* Task details *
From the entries, return every line where the string "gmap" shows up.

Stored items from a collection
┏━━
(* ===== verification/Memory.v ===== *)
(** * Memory

    The memory of the C program: a finite map from addresses to bytes.  An
    access to an unmapped address is undefined behaviour.  Multi-byte values are
    little-endian, as on the ARM and x86 devices the application is built for.
    Alignment and effective types are not tracked; address 0 is the null pointer
    and is never mapped in the states the theorems are about. *)

From Stdlib Require Import ZArith Lia.
From stdpp Require Import base option list strings gmap.
From S2P Require Import Prelude.

Abbreviation mem := (gmap Z Z).

(** Little-endian representation. *)
Fixpoint le_split (n : nat) (v : Z) : list Z :=
  match n with
  | O => []
  | S n => Z.land v 255 :: le_split n (Z.shiftr v 8)
  end.

Fixpoint le_combine (l : list Z) : Z :=
  match l with
  | [] => 0
  | b :: l => b + 256 * le_combine l
  end.

Fixpoint mem_load (m : mem) (a : Z) (n : nat) : option (list Z) :=
  match n with
  | O => Some []
  | S n =>
      match m !! a, mem_load m (a + 1) n with
      | Some b, Some l => Some (b :: l)
      | _, _ => None
      end
  end.

Fixpoint mem_store (m : mem) (a : Z) (l : list Z) : option mem :=
  match l with
  | [] => Some m
  | b :: l =>
      match m !! a with
      | Some _ => mem_store (<[a := b]> m) (a + 1) l
      | None => None
      end
  end.

(** The byte-by-byte copy [for (i = 0; i < n; i++) dst[i] = src[i];]. *)
Fixpoint mem_copy (m : mem) (dst src : Z) (n : nat) : option mem :=
  match n with
  | O => Some m
  | S n =>
      match m !! src, m !! dst with
      | Some b, Some _ => mem_copy (<[dst := b]> m) (dst + 1) (src + 1) n
      | _, _ => None
      end
  end.

(** The first address above every mapped one: where the storage of an
    addressable local array is placed. *)
Definition mem_fresh (m : mem) : Z :=
  map_fold (fun a _ acc => Z.max acc (a + 1)) 1 m.

Fixpoint mem_alloc (m : mem) (a : Z) (l : list Z) : mem :=
  match l with
  | [] => m
  | b :: l => mem_alloc (<[a := b]> m) (a + 1) l
  end.

Fixpoint mem_free (m : mem) (a : Z) (n : nat) : mem :=
  match n with
  | O => m
  | S n => mem_free (delete a m) (a + 1) n
  end.

(** ** Operations on a state that contains a memory *)

Class HasMem (S : Type) := {
  get_mem : S -> mem;
  set_mem : mem -> S -> S
}.

(** The two components of a state do not interfere. *)
Class HasMemLaws (S : Type) `{!HasMem S} := {
  get_set_mem m s : get_mem (set_mem m s) = m;
  set_set_mem m m' s : set_mem m (set_mem m' s) = set_mem m s
}.

Section mem_ops.
Context {St : Type} {HM : HasMem St}.

Definition load_bytes (a : Z) (n : nat) : M St (list Z) := fun s =>
  match mem_load (get_mem s) a n with Some l => Ok l s | None => Ub end.

Definition store_bytes (a : Z) (l : list Z) : M St unit := fun s =>
  match mem_store (get_mem s) a l with Some m => Ok tt (set_mem m s) | None => Ub end.

Definition copy_bytes (dst src : Z) (n : nat) : M St unit := fun s =>
  match mem_copy (get_mem s) dst src n with Some m => Ok tt (set_mem m s) | None => Ub end.

Definition load_le (n : nat) (a : Z) : M St Z :=
  let! l := load_bytes a n in ret (le_combine l).

Definition store_le (n : nat) (a v : Z) : M St unit :=
  store_bytes a (le_split n v).

(** An object of type [bool] holds 0 or 1; reading any other representation is
    undefined. *)
Definition load_bool (a : Z) : M St bool :=
  let! v := load_le 1 a in
  if v =? 0 then ret false else if v =? 1 then ret true else ub.

Definition store_bool (a : Z) (b : bool) : M St unit :=
  store_le 1 a (if b then 1 else 0).

Definition load_ptr `{!Platform} (a : Z) : M St Z :=
  load_le (Z.to_nat ptr_size) a.

Definition memset (a c n : Z) : M St unit :=
  store_bytes a (replicate (Z.to_nat n) (u8 c)).

Definition memcpy (dst src n : Z) : M St unit :=
  let! l := load_bytes src (Z.to_nat n) in store_bytes dst l.

End mem_ops.

(** ** Regions *)

(** Every address of [lo, hi) is mapped. *)
Definition mapped (m : mem) (lo hi : Z) : Prop :=
  forall x, lo <= x < hi -> is_Some (m !! x).

(** The two memories agree outside [lo, hi). *)
Definition agree_off (lo hi : Z) (m m' : mem) : Prop :=
  forall x, ~ (lo <= x < hi) -> m' !! x = m !! x.

(** The two memories agree on [lo, hi). *)
Definition agree_on (lo hi : Z) (m m' : mem) : Prop :=
  forall x, lo <= x < hi -> m' !! x = m !! x.

(** The memory after a write of [lo, hi): same outside, still mapped. *)
Definition mem_le (lo hi : Z) (m m' : mem) : Prop :=
  agree_off lo hi m m' /\ forall x, is_Some (m !! x) -> is_Some (m' !! x).

Definition is_byte (b : Z) : Prop := 0 <= b < 256.

Definition mem_bytes (m : mem) : Prop := forall a b, m !! a = Some b -> is_byte b.

#[export] Instance agree_off_equiv lo hi : Equivalence (agree_off lo hi).
Proof.
  split.
  - intros m x _. done.
  - intros m m' H x Hx. symmetry. by apply H.
  - intros m1 m2 m3 H1 H2 x Hx. rewrite H2 by done. by apply H1.
Qed.

#[export] Instance agree_on_equiv lo hi : Equivalence (agree_on lo hi).
Proof.
  split.
  - intros m x _. done.
  - intros m m' H x Hx. symmetry. by apply H.
  - intros m1 m2 m3 H1 H2 x Hx. rewrite H2 by done. by apply H1.
Qed.

#[export] Instance mem_le_preorder lo hi : PreOrder (mem_le lo hi).
Proof.
  split.
  - intros m. split; [done|]. auto.
  - intros m1 m2 m3 [H1 D1] [H2 D2]. split; [by etrans|]. auto.
Qed.

Lemma mem_le_weaken lo hi lo' hi' m m' :
  mem_le lo hi m m' -> lo' <= lo -> hi <= hi' -> mem_le lo' hi' m m'.
Proof. intros [H D] ??. split; [|done]. intros x Hx. apply H. lia. Qed.

Lemma mapped_le lo hi lo' hi' m m' :
  mem_le lo hi m m' -> mapped m lo' hi' -> mapped m' lo' hi'.
Proof. intros [_ D] H x Hx. apply D, H, Hx. Qed.

Lemma mapped_sub m lo hi lo' hi' : mapped m lo hi -> lo <= lo' -> hi' <= hi -> mapped m lo' hi'.
Proof. intros H ?? x Hx. apply H. lia. Qed.

(** ** Little-endian lemmas *)

Lemma le_split_length n v : length (le_split n v) = n.
Proof. revert v. induction n as [|n IH]; intros v; cbn; [done|]. by rewrite IH. Qed.

Lemma le_split_bytes n v : Forall is_byte (le_split n v).
Proof.
  revert v. induction n as [|n IH]; intros v; cbn; [constructor|].
  constructor; [|apply IH]. unfold is_byte.
  change 255 with (Z.ones 8). rewrite Z.land_ones by lia.
  apply Z.mod_pos_bound. lia.
Qed.

Lemma le_combine_split n v : le_combine (le_split n v) = uwrap (8 * Z.of_nat n) v.
Proof.
  revert v. induction n as [|n IH]; intros v; cbn [le_split le_combine].
  - unfold uwrap. cbn. by rewrite Z.mod_1_r.
  - rewrite IH. unfold uwrap.
    change 255 with (Z.ones 8). rewrite Z.land_ones, Z.shiftr_div_pow2 by lia.
    replace (8 * Z.of_nat (S n)) with (8 + 8 * Z.of_nat n) by lia.
    rewrite Z.pow_add_r by lia. change (2 ^ 8) with 256.
    assert (0 < 2 ^ (8 * Z.of_nat n)) by (apply Z.pow_pos_nonneg; lia).
    rewrite Z.rem_mul_r by lia. lia.
Qed.

Lemma le_combine_range l :
  Forall is_byte l -> 0 <= le_combine l < 2 ^ (8 * Z.of_nat (length l)).
Proof.
  induction 1 as [|b l Hb _ IH]; cbn [le_combine length]; [cbn; lia|].
  replace (8 * Z.of_nat (S (length l))) with (8 + 8 * Z.of_nat (length l)) by lia.
  rewrite Z.pow_add_r by lia. unfold is_byte in Hb. lia.
Qed.

Lemma le_split_combine l : Forall is_byte l -> le_split (length l) (le_combine l) = l.
Proof.
  induction 1 as [|b l Hb Hl IH]; cbn [le_split le_combine length]; [done|].
  unfold is_byte in Hb.
  change 255 with (Z.ones 8). rewrite Z.land_ones, Z.shiftr_div_pow2 by lia.
  change (2 ^ 8) with 256. f_equal.
  - rewrite Z.mul_comm, Z.mod_add by lia. by apply Z.mod_small.
  - rewrite (Z.mul_comm 256), Z.div_add by lia. by rewrite Z.div_small by lia.
Qed.

(** ** Loads and stores *)

Lemma mem_load_lookup m a n l :
  mem_load m a n = Some l <->
  length l = n /\ forall i : nat, (i < n)%nat -> m !! (a + Z.of_nat i) = l !! i.
Proof.
  revert a l. induction n as [|n IH]; intros a l; cbn.
  - split.
    + intros [= <-]. split; [done|]. lia.
    + intros [Hl _]. by destruct l.
  - split.
    + intros H. destruct (m !! a) as [b|] eqn:Ha; [|done].
      destruct (mem_load m (a + 1) n) as [l'|] eqn:Hl; [|done].
      injection H as <-. apply IH in Hl as [Hlen Hl]. split; [cbn; lia|].
      intros [|i] Hi; cbn; [by rewrite Z.add_0_r|].
      rewrite <- Hl by lia. f_equal. lia.
    + intros [Hlen H]. destruct l as [|b l]; [done|]. cbn in Hlen.
      pose proof (H 0%nat ltac:(lia)) as H0. cbn in H0. rewrite Z.add_0_r in H0.
      rewrite H0. replace (mem_load m (a + 1) n) with (Some l); [done|].
      symmetry. apply IH. split; [lia|]. intros i Hi.
      change (l !! i) with ((b :: l) !! S i). rewrite <- H by lia. f_equal. lia.
Qed.

Lemma mem_load_length m a n l : mem_load m a n = Some l -> length l = n.
Proof. intros H. by apply mem_load_lookup in H as [? _]. Qed.

Lemma mem_load_mapped m a n :
  mapped m a (a + Z.of_nat n) -> exists l, mem_load m a n = Some l /\ length l = n.
Proof.
  revert a. induction n as [|n IH]; intros a H; cbn; [by exists []|].
  destruct (H a ltac:(lia)) as [b ->].
  destruct (IH (a + 1)) as (l & -> & Hl); [intros x Hx; apply H; lia|].
  exists (b :: l). cbn. auto.
Qed.

Lemma mem_load_bytes m a n l : mem_bytes m -> mem_load m a n = Some l -> Forall is_byte l.
Proof.
  intros Hm. revert a l. induction n as [|n IH]; intros a l H; cbn in H.
  - injection H as <-. constructor.
  - destruct (m !! a) as [b|] eqn:Ha; [|done].
    destruct (mem_load m (a + 1) n) as [l'|] eqn:Hl; [|done].
    injection H as <-. constructor; [by eapply Hm|by eapply IH].
Qed.

Lemma mem_load_agree m m' a n :
  agree_on a (a + Z.of_nat n) m m' -> mem_load m' a n = mem_load m a n.
Proof.
  revert a. induction n as [|n IH]; intros a H; cbn; [done|].
  rewrite (H a) by lia. rewrite IH; [done|]. intros x Hx. apply H. lia.
Qed.

Lemma mem_load_app m a n1 n2 l1 l2 :
  mem_load m a n1 = Some l1 -> mem_load m (a + Z.of_nat n1) n2 = Some l2 ->
  mem_load m a (n1 + n2) = Some (l1 ++ l2).
Proof.
  revert a l1. induction n1 as [|n1 IH]; intros a l1 H1 H2; cbn in H1.
  - injection H1 as <-. cbn. by rewrite Z.add_0_r in H2.
  - cbn [plus mem_load]. destruct (m !! a) as [b|]; [|done].
    destruct (mem_load m (a + 1) n1) as [l|] eqn:El; [|done].
    injection H1 as <-. rewrite (IH (a + 1) l); [done|done|].
    rewrite <- H2. f_equal. lia.
Qed.

Lemma mem_store_mapped m a l :
  mapped m a (a + Z.of_nat (length l)) -> exists m', mem_store m a l = Some m'.
Proof.
  revert m a. induction l as [|b l IH]; intros m a H; cbn; [by eexists|].
  cbn in H. destruct (H a ltac:(lia)) as [b' ->].
  apply IH. intros x Hx. rewrite lookup_insert. case_decide; [done|]. apply H. lia.
Qed.

Lemma mem_store_lookup m a l m' x :
  mem_store m a l = Some m' ->
  m' !! x = if decide (a <= x < a + Z.of_nat (length l)) then l !! Z.to_nat (x - a)
            else m !! x.
Proof.
  revert m a. induction l as [|b l IH]; intros m a H; cbn in H.
  - injection H as ->. cbn. rewrite decide_False by lia. done.
  - destruct (m !! a) eqn:Ha; [|done]. rewrite (IH _ _ H). cbn [length].
    destruct (decide (x = a)) as [->|Hne].
    + rewrite decide_False by lia. rewrite lookup_insert_eq, decide_True by lia.
      by rewrite Z.sub_diag.
    + rewrite lookup_insert_ne by done.
      destruct (decide (a + 1 <= x < a + 1 + Z.of_nat (length l))).
      * rewrite decide_True by lia.
        replace (Z.to_nat (x - a)) with (S (Z.to_nat (x - (a + 1)))) by lia. done.
      * rewrite decide_False by lia. done.
Qed.

Lemma mem_store_le m a l m' :
  mem_store m a l = Some m' -> mem_le a (a + Z.of_nat (length l)) m m'.
Proof.
  intros H. split.
  - intros x Hx. rewrite (mem_store_lookup _ _ _ _ x H). by rewrite decide_False.
  - intros x Hx. rewrite (mem_store_lookup _ _ _ _ x H). case_decide; [|done].
    apply lookup_lt_is_Some. lia.
Qed.

Lemma mem_store_bytes m a l m' :
  mem_store m a l = Some m' -> Forall is_byte l -> mem_bytes m -> mem_bytes m'.
Proof.
  intros H Hl Hm x b. rewrite (mem_store_lookup _ _ _ _ x H). case_decide.
  - intros Hb. eapply Forall_lookup_1; eauto.
  - apply Hm.
Qed.

Lemma mem_load_store m a l m' :
  mem_store m a l = Some m' -> mem_load m' a (length l) = Some l.
Proof.
  intros H. apply mem_load_lookup. split; [done|]. intros i Hi.
  rewrite (mem_store_lookup _ _ _ _ _ H), decide_True by lia. f_equal. lia.
Qed.

Lemma mem_load_store_ne m a l m' b n :
  mem_store m a l = Some m' ->
  b + Z.of_nat n <= a \/ a + Z.of_nat (length l) <= b ->
  mem_load m' b n = mem_load m b n.
Proof.
  intros H Hd. apply mem_load_agree. intros x Hx.
  rewrite (mem_store_lookup _ _ _ _ _ H), decide_False by lia. done.
Qed.

Lemma mem_store_idem m a l m' : mem_store m a l = Some m' -> mem_store m' a l = Some m'.
Proof.
  intros H. destruct (mem_store_mapped m' a l) as [m2 H2].
  - intros x Hx. rewrite (mem_store_lookup _ _ _ _ x H), decide_True by lia.
    apply lookup_lt_is_Some. lia.
  - rewrite H2. f_equal. apply map_eq. intros x.
    rewrite (mem_store_lookup _ _ _ _ x H2). case_decide; [|done].
    by rewrite (mem_store_lookup _ _ _ _ x H), decide_True by lia.
Qed.

(** A copy between disjoint regions is a load followed by a store. *)
Lemma mem_copy_disjoint m dst src n :
  dst + Z.of_nat n <= src \/ src + Z.of_nat n <= dst ->
  mem_copy m dst src n =
  match mem_load m src n with Some l => mem_store m dst l | None => None end.
Proof.
  revert m dst src. induction n as [|n IH]; intros m dst src H; cbn; [done|].
  destruct (m !! src) as [b|] eqn:Hs; [|done].
  destruct (m !! dst) as [b'|] eqn:Hd.
  - rewrite IH by lia.
    rewrite (mem_load_agree m (<[dst:=b]> m)).
    + destruct (mem_load m (src + 1) n) as [l|]; [|done]. cbn. by rewrite Hd.
    + intros x Hx. rewrite lookup_insert_ne by lia. done.
  - destruct (mem_load m (src + 1) n); [|done]. cbn. by rewrite Hd.
Qed.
┗━━
* Expected output *
From stdpp Require Import base option list strings gmap.
Abbreviation mem := (gmap Z Z).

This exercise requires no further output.